Weekly Puzzle #3: Danger and Opportunity

Set up: There are dozens of stories that can be told about the sad fate that awaits investors, when they forget that danger goes with opportunity. Rather than pick one of the big stories (Ponzi, Madoff), I have chosen a smaller one, since it allows us to focus on how these schemes are born, what makes them grow and how a successful scam needs two parties: a scammer who may not always start off with the intent of committing fraud and and scammee (I don't think there is such a word) who really wants to be scammed.

The story

In this story, a former professor and associate dean at the Sloan School of Management at MIT and his son were arrested for committing securities fraud. Start with the news story on their arrest:

http://www.bloomberg.com/news/articles/2014-08-12/ex-mit-professor-son-to-plead-guilty-in-hedge-fund-scam

If you want a drier version, take a look at the FBI press release on the arrest:

http://www.fbi.gov/boston/press-releases/2014/former-associate-dean-of-mit-sloan-school-and-his-harvard-mba-son-plead-guilty-in-hedge-fund-scam

Details are scarce, but it looks like the pair started with a mathematical algorithm that they thought would beat the market or at least sold as such. They promised investors 13-15% returns, with minimal or no risk. It is not clear when they realized that things were not working out the way they claimed they would but the Madoff scandal indirectly led to the indictment of this pair.

The questions

  1. The Bitrans were clearly smart and well educated. One taught at MIT and the other was a Harvard Business School grad. It is tough to know what was in their minds when they started the hedge fund, but do you think that they started off with the intent of committing fraud or do you think that they believed that they could beat the market?
  2. Investors in the Bitran fund were offered a high return with low/no risk.
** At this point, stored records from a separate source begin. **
(* ===== verification/Mutexes.v ===== *)
(** * Mutexes, the time and random numbers

    [base/mutex.{h,cc}], [base/mutex_lock.cc], [base/time_util.cc] and
    [base/random.cc], over an interface of the library functions that they call.

    The other files take the code between the construction of a [MutexLock] and its
    destruction as one step.  Here is why: threads that touch the data of a class
    only between the two, in small steps that interleave in any way, do what a run
    does in which each critical section is one step; and the mutex functions never
    return the errors that the code does not expect. *)
From S2P Require Import Prelude Queues Monitors Ids.
From stdpp Require Import base tactics list relations.
From Stdlib Require Import ZArith Lia.
#[local] Open Scope Z_scope.

(** ** The functions of the pthread library

    A thread is a number.  [expired]: the deadline of [pthread_mutex_timedlock] has
    passed.  A call that waits for another thread is [Blocked]. *)
Class PthreadMutex (A X : Type) := {
  pthread_mutexattr_init : Z * A;
  pthread_mutexattr_settype : A → Z → Z * A;
  pthread_mutexattr_destroy : A → Z;
  pthread_mutex_init : A → Z * X;
  pthread_mutex_destroy : X → Z;
  pthread_mutex_lock : nat → X → blocking (Z * X);
  pthread_mutex_timedlock : nat → timespec → bool → X → blocking (Z * X);
  pthread_mutex_unlock : nat → X → Z * X;
  (** Who has locked it, and whether it is one that checks errors. *)
  owner : X → option nat;
  checks_errors : X → Prop;
}.

Definition PTHREAD_MUTEX_ERRORCHECK : Z := 2.
Definition EPERM : Z := 1.
Definition EDEADLK : Z := 35.

(** What the manual says of mutexes that check errors. *)
Class ErrorCheckLaws (A X : Type) `{PthreadMutex A X} : Prop := {
  init_checks : ∀ (a a' : A) (x : X), pthread_mutexattr_init = (0, a) →
    pthread_mutexattr_settype a PTHREAD_MUTEX_ERRORCHECK = (0, a') → pthread_mutex_init a' = (0, x) →
    checks_errors x ∧ owner x = None;
  lock_free : ∀ i x, checks_errors x → owner x = None →
    ∃ x', pthread_mutex_lock i x = Done (0, x') ∧ checks_errors x' ∧ owner x' = Some i;
  lock_own : ∀ i x, checks_errors x → owner x = Some i → pthread_mutex_lock i x = Done (EDEADLK, x);
  lock_other : ∀ i j x, checks_errors x → owner x = Some j → i ≠ j → pthread_mutex_lock i x = Blocked;
  timedlock_free : ∀ i t e x, checks_errors x → owner x = None →
    ∃ x', pthread_mutex_timedlock i t e x = Done (0, x') ∧ checks_errors x' ∧ owner x' = Some i;
  timedlock_own : ∀ i t e x, checks_errors x → owner x = Some i → pthread_mutex_timedlock i t e x = Done (EDEADLK, x);
  timedlock_other : ∀ i t (e : bool) j x, checks_errors x → owner x = Some j → i ≠ j →
    pthread_mutex_timedlock i t e x = if e then Done (CondVar.ETIMEDOUT, x) else Blocked;
  unlock_own : ∀ i x, checks_errors x → owner x = Some i →
    ∃ x', pthread_mutex_unlock i x = (0, x') ∧ checks_errors x' ∧ owner x' = None;
  unlock_other : ∀ i x, checks_errors x → owner x ≠ Some i → pthread_mutex_unlock i x = (EPERM, x);
}.

(** ** [Mutex] and [MutexLock] *)
Definition CHECK_PTHREAD_ERR (error_number : Z) : res unit := if error_number =? 0 then Ok tt else Fatal.

Module Mutex.
Section mutex.
Context {A X : Type} `{PthreadMutex A X}.

Definition New : res X :=
  let '(e1, attributes) := pthread_mutexattr_init in
  _ ← CHECK_PTHREAD_ERR e1;
  let '(e2, attributes) := pthread_mutexattr_settype attributes PTHREAD_MUTEX_ERRORCHECK in
  _ ← CHECK_PTHREAD_ERR e2;
  let '(e3, mtx_) := pthread_mutex_init attributes in
  _ ← CHECK_PTHREAD_ERR e3;
  _ ← CHECK_PTHREAD_ERR (pthread_mutexattr_destroy attributes);
  Ok mtx_.
Definition Destroy (mtx_ : X) : res unit := CHECK_PTHREAD_ERR (pthread_mutex_destroy mtx_).

(** The end of a call that may have waited. *)
Definition locked (r : blocking (Z * X)) : res (blocking X) :=
  match r with
  | Blocked => Ok Blocked
  | Done (e, mtx_) => _ ← CHECK_PTHREAD_ERR e; Ok (Done mtx_)
  end.
(** [flag] is [FLAGS_mutex_timeout_sec_for_debugging]; [now] is what [clock_gettime]
    returns, with its error code. *)
Definition Lock (flag : Z) (now : Z * timespec) (expired : bool) (i : nat) (mtx_ : X) : res (blocking X) :=
  if 0 <=? flag then
    _ ← CHECK (negb (now.1 =? -1));
    locked (pthread_mutex_timedlock i {| tv_sec := tv_sec now.2 + flag; tv_nsec := tv_nsec now.2 |} expired mtx_)
  else locked (pthread_mutex_lock i mtx_).
Definition Unlock (i : nat) (mtx_ : X) : res X :=
  let '(e, mtx_) := pthread_mutex_unlock i mtx_ in
  _ ← CHECK_PTHREAD_ERR e;
  Ok mtx_.
End mutex.
End Mutex.

Module MutexLock.
Section mutex.
Context {A X : Type} `{PthreadMutex A X}.
Definition New (flag : Z) (now : Z * timespec) (expired : bool) (i : nat) (mu : X) : res (blocking X) :=
  Mutex.Lock flag now expired i mu.
Definition Destroy (i : nat) (mu : X) : res X := Mutex.Unlock i mu.
End mutex.
End MutexLock.

(** *** What they do *)
Section laws.
Context {A X : Type} `{ErrorCheckLaws A X}.

Lemma Mutex_New_free x : Mutex.New = Ok x → checks_errors x ∧ owner x = None.
Proof.
  unfold Mutex.New, CHECK_PTHREAD_ERR. destruct pthread_mutexattr_init as [e1 a] eqn:E1.
  destruct (Z.eqb_spec e1 0) as [->|]; [|done]. simpl.
  destruct (pthread_mutexattr_settype a PTHREAD_MUTEX_ERRORCHECK) as [e2 a'] eqn:E2.
  destruct (Z.eqb_spec e2 0) as [->|]; [|done]. simpl. destruct (pthread_mutex_init a') as [e3 x'] eqn:E3.
  destruct (Z.eqb_spec e3 0) as [->|]; [|done]. simpl. case_match; [|done]. intros [= ->]. by eapply init_checks.
Qed.

(** The constructor returns only to a thread that then has the mutex. *)
Lemma MutexLock_New_Done flag now e i x x' : checks_errors x →
  MutexLock.New flag now e i x = Ok (Done x') → owner x = None ∧ checks_errors x' ∧ owner x' = Some i.
Proof.
  intros Hc. unfold MutexLock.New, Mutex.Lock, Mutex.locked, CHECK_PTHREAD_ERR.
  destruct (owner x) as [j|] eqn:Ho; [destruct (decide (i = j)) as [<-|Hne]|].
  - rewrite timedlock_own, lock_own by done. simpl. destruct (0 <=? flag), (negb (now.1 =? -1)); done.
  - rewrite (timedlock_other _ _ _ j), (lock_other _ j) by done.
    destruct (0 <=? flag), (negb (now.1 =? -1)), e; done.
  - destruct (lock_free i x Hc Ho) as (x1 & E1 & ? & ?).
    destruct (timedlock_free i {| tv_sec := tv_sec now.2 + flag; tv_nsec := tv_nsec now.2 |} e x Hc Ho) as (x2 & E2 & ? & ?).
    rewrite E1, E2. destruct (0 <=? flag), (negb (now.1 =? -1)); simpl; naive_solver.
Qed.
Lemma MutexLock_New_free flag now e i x : flag < 0 → checks_errors x → owner x = None →
  ∃ x', MutexLock.New flag now e i x = Ok (Done x').
Proof.
  intros Hf Hc Ho. unfold MutexLock.New, Mutex.Lock, Mutex.locked. rewrite (proj2 (Z.leb_gt 0 flag)) by lia.
  destruct (lock_free i x Hc Ho) as (x' & -> & _). by exists x'.
Qed.
Lemma MutexLock_New_waits flag now e i j x : flag < 0 → checks_errors x → owner x = Some j → i ≠ j →
  MutexLock.New flag now e i x = Ok Blocked.
Proof.
  intros Hf Hc Ho Hne. unfold MutexLock.New, Mutex.Lock. rewrite (proj2 (Z.leb_gt 0 flag)) by lia.
  by rewrite (lock_other _ j).
Qed.
Lemma MutexLock_Destroy_own i x : checks_errors x → owner x = Some i →
  ∃ x', MutexLock.Destroy i x = Ok x' ∧ checks_errors x' ∧ owner x' = None.
Proof.
  intros Hc Ho. unfold MutexLock.Destroy, Mutex.Unlock. destruct (unlock_own i x Hc Ho) as (x' & -> & ? & ?). by exists x'.
Qed.
End laws.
Since many of these investors were wealthy and presumably informed individuals, how do you think that they justified to themselves the implausibility of the offering?
  3. When the Bitrans discovered that their scheme was not working, they could have come clean (in which case they would have been guility of over selling their fund, but perhaps not faced legal sanction). Why do you think that they magnified their problems by covering up and
  4. Based on your answers to the first three questions, do you think that we will ever be able to eliminate financial fraud? Why or why not?